Conversely, artificially sweetened dried apricots are often infused with added sugars and preservatives to enhance flavor and appearance. These additives can significantly increase the calorie content and decrease the healthfulness of the fruit. For individuals monitoring their sugar intake, such as those with diabetes, it's particularly essential to be cautious of these varieties.

Artificial sweeteners and preservatives may affect the body differently than natural sugars found in fruit. Consumption of excessive added sugars has been linked to various negative health outcomes, including increased risk for obesity, heart disease, and tooth decay. It is recommended by health guidelines to limit added sugars in the diet.

Key differences between natural and artificially sweetened dried apricots include:

Nutritional Aspect Naturally Dried Apricots Artificially Sweetened Dried Apricots
Calories Typically lower Higher due to added sugars
Sugar Content Contains natural fructose High in added sugars
Fiber Retains much of the original fiber Content may be the same, but overshadowed by added sugars
Additives No artificial additives May contain sulfites or other preservatives
Nutrient Density High in nutrients per calorie Reduced nutrient density

In conclusion, when choosing between natural and artificially sweetened dried apricots, the natural variety typically offers more nutritional benefits and fewer health risks. It is essential to scrutinize product labels to discern which type of dried apricot you're consuming. If managing added sugar intake is a concern, opt for the naturally dried version to leverage the health benefits that apricots can provide.

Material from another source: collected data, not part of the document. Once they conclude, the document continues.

Lemma bus_delivers_the_cached_chain_witness :
  legal_chain (Some Working) [Done]
  /\ agent_state (set_agent_state (Some Done) witness_entry) = Some Done.
Proof.
  destruct (bus_delivers_the_cached_chain 1 {[1 := witness_entry]} witness_entry
    {[1 := set_agent_state (Some Done) witness_entry]} [EvAgentState "k"%string 1 Done]
    (lookup_singleton_eq _ _) witness_run) as [Hc Hl].
  split; [exact Hc|]. apply (Hl _ (lookup_singleton_eq _ _)). by eexists.
Defined.

(** a delivered [Exited] is the last lifecycle event of its terminal: no
    late hook, reading, flip or sweep is ever delivered after it. *)
Theorem exited_is_delivered_last id reg0 e0 reg evs l1 code l2 :
  reg0 !! id = Some e0 ->
  run id (reg0, []) (reg, evs) ->
  states_of id evs = l1 ++ Exited code :: l2 ->
  l2 = [].
Proof.
  intros Hr Hrun Hs.
  destruct (run_coherent _ _ _ _ Hrun (coherent_initial _ _ _ Hr)) as [Hc _].
  simpl in Hc. rewrite Hs in Hc. by eapply legal_chain_exited.
Qed.

Definition finishing_entry : TerminalEntry := set_finishing true witness_entry.
Definition exit_transition : Transition := mkTransition 1 7 "k"%string SExit.

Lemma witness_exit_run :
  run 1 ({[1 := finishing_entry]}, [])
    ({[1 := set_agent_state (Some (Exited (Some 0))) finishing_entry]},
     [EvAgentState "k"%string 1 (Exited (Some 0))]).
Proof.
  change [EvAgentState "k"%string 1 (Exited (Some 0))]
    with ([] ++ [EvAgentState "k"%string 1 (Exited (Some 0))]).
  eapply (run_txn 1 _ _ _ _ (direct_fold SExit (fun _ => Some (Exited (Some 0)))) exit_transition
    id true id None); [apply run_refl | done
    | apply (caller_direct SExit (fun _ => Some (Exited (Some 0)))) | done
    | intros _; exists finishing_entry; done | intros r; apply rtc_refl |].
  vm_compute. reflexivity.
Qed.

Lemma exited_is_delivered_last_witness : @nil AgentState = [].
Proof.
  apply (exited_is_delivered_last 1 {[1 := finishing_entry]} finishing_entry _ _ []
    (Some 0) [] (lookup_singleton_eq _ _) witness_exit_run).
  reflexivity.
Defined.

(** once a teardown is claimed, only the teardown's own [Exited] can be
    committed: every other source, PTY or direct, whatever it folds, leaves the
    cached state alone and delivers no lifecycle event; and a second claim is
    refused. *)
Theorem claimed_terminal_only_exits {R} reg e expected tr prep
    (fold : _ -> _ -> R * option AgentState) persisted hint reg1 claim reg' evs res :
  reg !! t_id tr = Some e -> backend_key e = Some expected -> finishing e = false ->
  claim_teardown (t_id tr) expected reg = (reg1, claim) ->
  t_source tr <> SExit ->
  caller_fold (t_source tr) (fun previous live => snd (fold previous live)) ->
  (forall e, agent_state (prep e) = agent_state e /\ finishing (prep e) = finishing e
             /\ meta (prep e) = meta e) ->
  fold_and_broadcast_agent_state reg1 tr prep fold persisted (fun r => r) hint = (reg', evs, res) ->
  claim = Claimed (meta e) (agent_state_generation e)
  /\ snd (claim_teardown (t_id tr) expected reg1) = ClaimAbsent
  /\ fold_committed res = false /\ states_of (t_id tr) evs = []
  /\ agent_state <$> reg' !! t_id tr = Some (agent_state e).
Proof.
  intros Hr Hb Hf Hclaim Hsrc Hcf Hprep Hfb.
  unfold claim_teardown in Hclaim. rewrite Hr, Hb, Hf in Hclaim. simpl in Hclaim.
  rewrite bool_decide_eq_true_2 in Hclaim by done. simpl in Hclaim.
  injection Hclaim as <- <-. split; [done|]. split.
  { unfold claim_teardown. rewrite lookup_insert_eq. simpl. rewrite Hb.
    by rewrite bool_decide_eq_true_2 by done. }
  unfold fold_and_broadcast_agent_state, fold_phase, entry_or_default in Hfb.
  rewrite lookup_insert_eq in Hfb. simpl in Hfb.
  clear Hf. destruct (Hprep (set_finishing true e)) as (Hpa & Hpf & _). simpl in Hpa, Hpf.
  unfold live_session in Hfb. rewrite Hpf in Hfb. simpl in Hfb.
  destruct (fold _ false) as [result committed0] eqn:Hfold.
  destruct (recovery_hold _ _ _ _) as [e1 committed] eqn:Hhold.
  apply recovery_hold_frame in Hhold as (Ha & _ & _ & Hcm).
  destruct committed as [state|].
  - assert (committed0 = Some state) as -> by naive_solver.
    destruct (caller_fold_legal _ _ (agent_state (prep (set_finishing true e))) false state Hcf)
      as [[?|?] _]; [by rewrite Hfold|done|done].
  - unfold refresh_hint in Hfb. rewrite lookup_insert_eq in Hfb.
    destruct (broadcast_usage_limit_hint e1 _ _) as [e2 evs2] eqn:Hbc.
    apply broadcast_hint_frame in Hbc as (Hb1 & _ & _ & Hs).
    destruct (limit_parked _); [destruct (is_none_or _ _)|];
      simplify_eq/=; (split_and!; [done|done|]);
      rewrite ?insert_insert_eq, lookup_insert_eq; simpl; congruence.
Qed.

Lemma claimed_terminal_only_exits_witness :
  let out := claim_teardown 1 "b" {[1 := witness_entry]} in
  let res := fold_and_broadcast_agent_state (fst out) witness_transition id
    (direct_fold SHook (fun _ => Some Done)) true (fun r => r) None in
  snd out = Claimed (Some "k"%string) (Some 7)
  /\ snd (claim_teardown 1 "b" (fst out)) = ClaimAbsent
  /\ fold_committed (snd res) = false /\ states_of 1 (snd (fst res)) = []
  /\ agent_state <$> fst (fst res) !! 1 = Some (Some Working).
Proof.
  intros out res.
  apply (claimed_terminal_only_exits {[1 := witness_entry]} witness_entry "b" witness_transition id
    (direct_fold SHook (fun _ => Some Done)) true None (fst out) (snd out) _ _ (snd res));
    try reflexivity; [discriminate|apply (caller_direct SHook (fun _ => Some Done))|].
  intros e. split_and!; reflexivity.
Defined.

#[local] Arguments transition : simpl never.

As always, moderation is key, and consulting with healthcare providers is advised for personalized dietary guidance, particularly for those with health conditions impacted by sugar and preservative intake.

Dried Apricots and Glycemic Index: Blood Sugar Concerns

When it comes to managing blood sugar, understanding the glycemic index (GI) of foods is essential. The GI is a ranking of carbohydrates on a scale from 0 to 100, based on how quickly and how much they raise blood sugar levels after eating. Foods with a high GI are rapidly digested and cause a more immediate spike in blood sugar levels, while foods with a low GI have a slower digestion and absorption rate, causing a gradual rise in blood sugar.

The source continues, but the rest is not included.